Helena Carneiro Leão, presidente do Conselho Regional de Medicina explica que não é contra a entrada de estrangeiros. “Mas não é justo que ingressem no SUS sem ser submetidos à prova para revalidação de diploma e proficiência na língua, que vigoram para outros candidatos”, alega. Ela nega que exista uma postura corporativista contra médicos estrangeiros visando proteger o mercado. “O SUS não pode viver de paliativos. A dificuldade de fixação dos médicos tem a ver com os vínculos precários e com as condições de trabalho. Constatamos que estrangeiros também passam a se fixar na capital pelos mesmos motivos”, observa. Pesquisa nacional feita pelo Conselho Federal de Medicina, divulgada este ano, mostra que não existe uma predileção generalizada quando a pessoa faz graduação fora de sua cidade. Cerca de um terço volta para a terra natal, outro número equivalente segue para os centros urbanos e mais um terço permanece na região onde obteve formação. O CFM, a Associação Médica Brasileira e a Federação dos Médicos consideram que as respostas do governo às manifestações de rua estão longe de resolver problemas do SUS. Pedem a aprovação urgente da Proposta de Emenda Constitucional 454, que prevê carreira de Estado para o médico, mínimo de 10% da receita bruta da União em investimentos na saúde, além da reestruturação do sistema. Na próxima quarta, os médicos pararão as atividades por 24 horas, no País, exceto serviços de urgências e emergências. No Recife, o sindicato da classe convoca para mobilização às 14h, na Praça do Derby.

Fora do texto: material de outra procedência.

(* ===== verification/AuditTrail.v ===== *)
(** The append-only audit log and its hash chain (audit.py), and the class
    [HasSys] through which every other component records events.

    A log opened with a path keeps, besides the events of this process, the
    lines of the JSONL file; a line is represented by the record it encodes
    (what [json.loads] returns for the line that [json.dumps] wrote). *)
From S2P Require Import Prelude Enums PyValue Sanitization Goals Plans Tools.

Record AuditEvent := {
  event_type : string;
  ev_message : string;
  payload : dict pyval;
  sequence : Z;
  previous_hash : string;
  event_hash : string;
  ev_created_at : float;
  event_id : string;
}.

(** [asdict(event)] *)
Definition event_asdict (e : AuditEvent) : dict pyval :=
  [("event_type", VStr (event_type e)); ("message", VStr (ev_message e)); ("payload", VDict (payload e));
   ("sequence", VInt (sequence e)); ("previous_hash", VStr (previous_hash e));
   ("event_hash", VStr (event_hash e)); ("created_at", VFloat (ev_created_at e));
   ("event_id", VStr (event_id e))].

Record AuditLog := {
  events : list AuditEvent;
  al_file : option (list (dict pyval));
}.

Definition GENESIS_HASH : string := "0000000000000000000000000000000000000000000000000000000000000000".

(** [AuditLog(path)]: no event is read back from an existing file. *)
Definition new_log : AuditLog := {| events := []; al_file := None |}.
Definition open_log (lines : list (dict pyval)) : AuditLog := {| events := []; al_file := Some lines |}.

(** The audit log together with the positions of the clock and uuid oracles. *)
Record Sys := { sys_log : AuditLog; n_time : nat; n_uuid : nat }.

Class HasSys (S : Type) := {
  sys_of : S -> Sys;
  upd_sys : Sys -> S -> S;
  sys_of_upd : forall x s, sys_of (upd_sys x s) = x;
}.
#[export] Program Instance Sys_HasSys : HasSys Sys := {| sys_of := fun s => s; upd_sys := fun x _ => x |}.
Next Obligation. done. Qed.

Section audit.
Context `{PyRuntime}.

Definition hashable_part (record : dict pyval) : dict pyval :=
  filter (fun kv => String.eqb kv.1 "event_hash" = false) record.
(** The text that is hashed. *)
Definition record_text (record : dict pyval) : string :=
  json_dumps "," ":" json_string (VDict (hashable_part record)).
Definition hash_event_record (record : dict pyval) : string := sha256_hex (record_text record).

(** [_append_event] *)
Definition append_event (et msg : string) (pl : dict pyval) (s : Sys) : Sys :=
  let l := sys_log s in
  let prev := match last (events l) with Some e => event_hash e | None => GENESIS_HASH end in
  let e0 := {| event_type := et; ev_message := msg; payload := pl;
               sequence := Z.of_nat (length (events l)) + 1; previous_hash := prev; event_hash := "";
               ev_created_at := time_at (n_time s); event_id := uuid_at (n_uuid s) |} in
  let e := {| event_type := et; ev_message := msg; payload := pl; sequence := sequence e0;
              previous_hash := prev; event_hash := hash_event_record (event_asdict e0);
              ev_created_at := ev_created_at e0; event_id := event_id e0 |} in
  {| sys_log := {| events := events l ++ [e];
                   al_file := (fun lines => lines ++ [event_asdict e]) <$> al_file l |};
     n_time := S (n_time s); n_uuid := S (n_uuid s) |}.

(** What [record] appends: the sanitized message and payload, or the
    [audit.secret_blocked] event that replaces them. *)
Definition record_content (et msg : string) (pl : dict pyval) : string * string * dict pyval :=
  match res_bind (sanitize_for_boundary REJECT "$.message" (VStr msg)) (fun m =>
        res_map (pair m) (sanitize_for_boundary REJECT "$.payload" (VDict pl))) with
  | Ok (VStr m, VDict d) => (et, m, d)
  | Ok _ => (et, msg, pl)
  | Raise exc =>
      ("audit.secret_blocked", "Audit payload contained secret-like value and was blocked",
       [("original_event_type", VStr et); ("error_type", VStr (exn_name (exn_cls exc)));
        ("reason", VStr (exn_str exc))])
  end.
Definition record (et msg : string) (pl : dict pyval) (s : Sys) : Sys :=
  let '(et', msg', pl') := record_content et msg pl in append_event et' msg' pl' s.

(** [records()] *)
Definition records (l : AuditLog) : list (dict pyval) :=
  match al_file l with Some lines => lines | None => map event_asdict (events l) end.

(** [verify_event_records]: the issues of one record, and the loop over the log. *)
Definition record_issues (index : Z) (expected_sequence : Z) (expected_previous : string)
    (r : dict pyval) : list pyval :=
  let seq := default VNone (dget "sequence" r) in
  let prev := default VNone (dget "previous_hash" r) in
  let hash := default VNone (dget "event_hash" r) in
  let computed := hash_event_record r in
  let issue reason expected observed :=
    VDict [("index", VInt index); ("reason", VStr reason); ("expected", expected); ("observed", observed)] in
  (if py_neq seq (VInt expected_sequence)
   then [issue "sequence_mismatch" (VInt expected_sequence) seq] else []) ++
  (if py_neq prev (VStr expected_previous)
   then [issue "previous_hash_mismatch" (VStr expected_previous) prev] else []) ++
  (if py_neq hash (VStr computed)
   then [issue "event_hash_mismatch" (VStr computed) hash] else []).
Fixpoint verify_loop (index expected_sequence : Z) (expected_previous : string)
    (rs : list (dict pyval)) : list pyval :=
  match rs with
  | [] => []
  | r :: rs' =>
      let hash := default VNone (dget "event_hash" r) in
      record_issues index expected_sequence expected_previous r ++
      verify_loop (index + 1) (expected_sequence + 1)
        (if truthy hash then py_str hash else "") rs'
  end.
Definition verify_event_records (rs : list (dict pyval)) : ToolResult :=
  match verify_loop 0 1 GENESIS_HASH rs with
  | [] => tool_result true "Audit integrity verification passed"
  | issues =>
      {| ok := false; message := "Audit integrity verification failed"; data := [("issues", VList issues)];
         observed_state_delta := []; rollback_token := None;
         error := Some (Exn VerificationFailed "Audit integrity verification failed") |}
  end.
Definition verify_integrity (l : AuditLog) : ToolResult := verify_event_records (records l).

(** ** Recording from any component *)

Context {St : Type} `{HasSys St}.

Definition audit (et msg : string) (pl : dict pyval) : M St exn unit :=
  modify (fun s => upd_sys (record et msg pl (sys_of s)) s).
(** [time.time()] *)
Definition time_time : M St exn float := fun s =>
  let x := sys_of s in
  (Ok (time_at (n_time x)), upd_sys {| sys_log := sys_log x; n_time := S (n_time x); n_uuid := n_uuid x |} s).
(** [str(uuid.uuid4())] *)
Definition uuid4 : M St exn string := fun s =>
  let x := sys_of s in
  (Ok (uuid_at (n_uuid x)), upd_sys {| sys_log := sys_log x; n_time := n_time x; n_uuid := S (n_uuid x) |} s).

#[global] Arguments hash_event_record : simpl never.

(** ** The chain invariant *)

Fixpoint chain_from (prev : string) (seq : Z) (es : list AuditEvent) : Prop :=
  match es with
  | [] => True
  | e :: es' =>
      sequence e = seq /\ previous_hash e = prev /\
      event_hash e = hash_event_record (event_asdict e) /\ chain_from (event_hash e) (seq + 1) es'
  end.
Definition chain_valid (es : list AuditEvent) : Prop := chain_from GENESIS_HASH 1 es.
(** A log is well formed when its own events form a chain and, when it
    started on an empty file, the file holds exactly those events. *)
Definition log_ok (l : AuditLog) : Prop :=
  chain_valid (events l) /\
  match al_file l with Some lines => lines = map event_asdict (events l) | None => True end.

Lemma chain_from_app prev seq es es' :
  chain_from prev seq (es ++ es') <->
  chain_from prev seq es /\
  chain_from (match last es with Some e => event_hash e | None => prev end) (seq + Z.of_nat (length es)) es'.
Proof.
  revert prev seq. induction es as [|e es IH]; intros prev seq; simpl.
  - rewrite Z.add_0_r. tauto.
  - rewrite IH. replace (seq + Z.of_nat (S (length es)))%Z
      with (seq + 1 + Z.of_nat (length es))%Z by lia.
    destruct es as [|e' es]; cbn [last]; [tauto|].
    destruct (last (e' :: es)) eqn:El; [tauto|]. by apply last_None in El.
Qed.

Lemma hash_ignores_event_hash e h :
  hash_event_record (event_asdict e) =
  hash_event_record (event_asdict {| event_type := event_type e; ev_message := ev_message e;
    payload := payload e; sequence := sequence e; previous_hash := previous_hash e; event_hash := h;
    ev_created_at := ev_created_at e; event_id := event_id e |}).
Proof. done. Qed.

Lemma append_event_log_ok et msg pl s : log_ok (sys_log s) -> log_ok (sys_log (append_event et msg pl s)).
Proof.
  intros [Hc Hf]. unfold append_event. split; simpl.
  - unfold chain_valid. apply chain_from_app. split; [exact Hc|].
    cbn [chain_from sequence previous_hash event_hash].
    split; [lia|]. split; [reflexivity|]. split; [reflexivity|exact I].
  - destruct (al_file (sys_log s)) as [lines|]; simpl; [|exact I]. by rewrite Hf, map_app.
Qed.

(** [log_extends]: events are only ever appended, and the chain stays valid. *)
Definition sys_extends (x y : Sys) : Prop :=
  events (sys_log x) `prefix_of` events (sys_log y) /\ (log_ok (sys_log x) -> log_ok (sys_log y)).
#[export] Instance sys_extends_preorder : PreOrder sys_extends.
Proof.
  split; [intros x; by split|]. intros x y z [H1 H2] [H3 H4]. split; [by etrans|auto].
Qed.
Lemma record_extends et msg pl s : sys_extends s (record et msg pl s).
Proof.
  unfold record. destruct (record_content et msg pl) as [[et' msg'] pl']. split.
  - simpl. by apply prefix_app_r.
  - apply append_event_log_ok.
Qed.

Definition log_extends : relation St := fun s s' => sys_extends (sys_of s) (sys_of s').
#[export] Instance log_extends_preorder : PreOrder log_extends.
Proof. split; [intros s; unfold log_extends; reflexivity|]. intros s s' s'' H1 H2. unfold log_extends in *. by etrans. Qed.

Lemma audit_keeps et msg pl : keeps log_extends (audit et msg pl).
Proof. intros s. unfold log_extends. simpl. rewrite sys_of_upd. apply record_extends. Qed.
Lemma time_keeps : keeps log_extends time_time.
Proof. intros s. unfold log_extends. simpl. by rewrite sys_of_upd. Qed.
Lemma uuid_keeps : keeps log_extends uuid4.
Proof. intros s. unfold log_extends. simpl. by rewrite sys_of_upd. Qed.
Lemma audit_total et msg pl : total (audit et msg pl).
Proof. apply total_modify. Qed.
Lemma time_total : total time_time.
Proof. intros s. unfold time_time. eauto. Qed.
Lemma uuid_total : total uuid4.
Proof. intros s. unfold uuid4. eauto. Qed.
End audit.

#[export] Hint Resolve audit_keeps time_keeps uuid_keeps : keeps.
#[export] Hint Resolve audit_total time_total uuid_total : total.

No subúrbio e no interior, a população quer melhor atendimento médico, em quantidade e qualidade. “Precisamos de médicos bons, que saibam descobrir e tratar a doença”, diz Vera Lúcia Silva, moradora de Ribeirão, Mata Sul. Ela vê com reservas a vinda dos estrangeiros. “Sou analfabeta. Como vou entender um médico que fala outra língua ?”, pergunta. Na sua cidade, a prefeitura alega dificuldade para contratação de médicos. Pediu sete ao Provab, programa do Ministério da Saúde que concede bolsa de R$ 8 mil (R$ 2 mil a mais que o salário do município), mas só conseguiu fixar três em postos de saúde. O hospital da cidade foi fechado por causa da causa de aluguel e o governo quer construir uma estrutura própria. Uma triagem de urgência está mantida. Em Lagoa das Garças, Jaboatão dos Guararapes, Grande Recife, moradores dizem que uma única médica não dá conta de toda a comunidade. “Tenho que acordar às 3h para conseguir ficha. Paguei consulta com oftalmologista para não esperar pelo SUS”, diz a estudante Valéria Silva.